Artigo em Inglês | MEDLINE | ID: mdl-39194353

RESUMO

PURPOSE: Metaplasia, chronic inflammation and subconjunctival fibrosis favor failure of bleb-dependent glaucoma surgery. The aim of the study is to identify the patients at a higher risk of post-surgical failure. MATERIALS AND METHODS: Prospective, open study, performed in the Glaucoma Unit of the Hospital Universitario Virgen Macarena, from April to November 2021, with a minimum follow-up of one year. 38 eyes with ocular hypertension or chronic open-angle glaucoma were included. All patients underwent preoperative conjunctival sampling in the operating room, under topical or locoregional anesthesia.
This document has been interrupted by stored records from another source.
(** The session an event ran in, before and after. *)
Record ran (p : session_ptr) (l : label) w w' : Prop := {
  ran_calls : ∃ x y h,
    sessions (st w) !! p = Some x ∧ sessions (st w') = <[p := y]> (sessions (st w)) ∧
    tr w' = tr w ++ h ∧
    mClosed y = mClosed x || existsb is_delete h ∧
    (l ≠ TimerFires → (count is_spawn h + Nat.b2n (mIsLockoutTimerStarted x) =
       Nat.b2n (mIsLockoutTimerStarted y))%nat) ∧
    (l = TimerFires → count is_spawn h = 0%nat ∧ mIsLockoutTimerStarted y = false);
  ran_instance : sInstance (st w') = sInstance (st w);
  ran_clients : clients (st w') = clients (st w)
}.

Lemma on_session_ran p l w w' : on_session p (perform env l) w = (Done (), w') → ran p l w w'.
Proof.
  unfold on_session. destruct (sessions (st w) !! p) as [x|] eqn:Hp; [|done].
  set (w0 := World {| self := x; enrollments := shared_enrollments (st w) |} (tr w)).
  pose proof (perform_timer env l w0) as Hm. pose proof (perform_fires env w0) as Hf.
  pose proof (closes_perform env l w0) as Hc0.
  destruct (perform env l w0) as [o y] eqn:Hr. intros [= -> <-].
  destruct (Hc0 () y eq_refl) as (h & Hh & Hc).
  split; [|done..]. exists x, (self (st y)), h. cbn in Hh, Hc |- *.
  split; [done|]. split; [done|]. split; [done|]. split; [exact Hc|]. unfold marks in Hm, Hf.
  split.
  - intros Hl. specialize (Hm Hl). cbn in Hm. rewrite Hh, count_app in Hm. lia.
  - intros ->. rewrite Hr in Hf. injection Hf as -> Hs. cbn in Hs.
    rewrite Hh, count_app in Hs. split; [lia|done].
Qed.

(** ** The invariant *)

(** What is held: the framework's references keep sessions alive; the recipients linked are
    those of the open sessions; a session whose mark is set has a timer asleep. *)
Record fp_ok (t0 : LockoutTracker) s : Prop := {
  fp_process : process_ok t0 (st (hal s));
  fp_clients : ∀ p, p ∈ clients (st (hal s)) → is_Some (sessions (st (hal s)) !! p);
  fp_linked : ∀ p, p ∈ linked s ↔
    ∃ x, sessions (st (hal s)) !! p = Some x ∧ mClosed x = false;
  fp_timers : ∀ p x, sessions (st (hal s)) !! p = Some x →
    (Nat.b2n (mIsLockoutTimerStarted x) ≤ multiplicity p (asleep_timers s))%nat
}.

Lemma made_app s w' h : tr w' = tr (hal s) ++ h → made s w' = h.
Proof. intros Hh. unfold made. by rewrite Hh, drop_app_length. Qed.

(** After an event on the session at [p]. *)
Lemma holders_linked s e w' p :
  on_one_session e = true → about s e = Some p →
  linked (holders s e w') =
  if existsb is_delete (made s w') then linked s ∖ {[p]} else linked s.
Proof.
  intros Hon Ha. destruct e; try done; cbn in Ha; simplify_eq; cbn [holders linked about]; [done..| |done|done|done].
  by rewrite Ha.
Qed.

Definition fires (e : fp_event) : bool := match e with Fires _ => true | _ => false end.

Lemma holders_timers s e w' p q :
  on_one_session e = true → about s e = Some p →
  multiplicity q (asleep_timers (holders s e w')) =
  (multiplicity q (asleep_timers s) - (if fires e && bool_decide (q = p) then 1 else 0) +
   (if bool_decide (q = p) then count is_spawn (made s w') else 0))%nat.
Proof.
  intros Hon Ha. unfold holders. cbn [asleep_timers].
  rewrite Ha, multiplicity_disj_union, multiplicity_scalar_mul. f_equal.
  - destruct e; cbn in Ha; simplify_eq; cbn [fires andb]; rewrite ?Nat.sub_0_r; try done.
    rewrite multiplicity_difference. f_equal.
    rewrite multiplicity_singleton. by case_bool_decide; decides.
  - rewrite multiplicity_singleton. case_bool_decide; decides; lia.
Qed.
PARAMETERS MEASURED: Sex, age, and laterality; number, type and mean time of preoperative drugs use; type of surgery performed; cytology results and degree of metaplasia; percentage of patients in whom the bleb was closed. Evaluation of potential correlation between bleb closure and any of the other variables. RESULTS: 20 women and 18 men participated, with a mean age of 67 years. The mean number of preoperative hypotensive drugs was 2.7. The mean time of use was 90,97 +/- 48,97 months. Most patients had normal cytology, 8% had inflammatory infiltrate and 21% had squamous metaplasia. When relating bleb failure and cytology, we saw that in those who failed surgery, more than half had cytological alterations. A multiple logistic regression was performed, in which we observed that there was statistically significant association (p = .02) between surgical closure and altered cytology. CONCLUSIONS: According to these results, preoperative conjunctival cytology can help predict those cases with a lower probability of surgical success.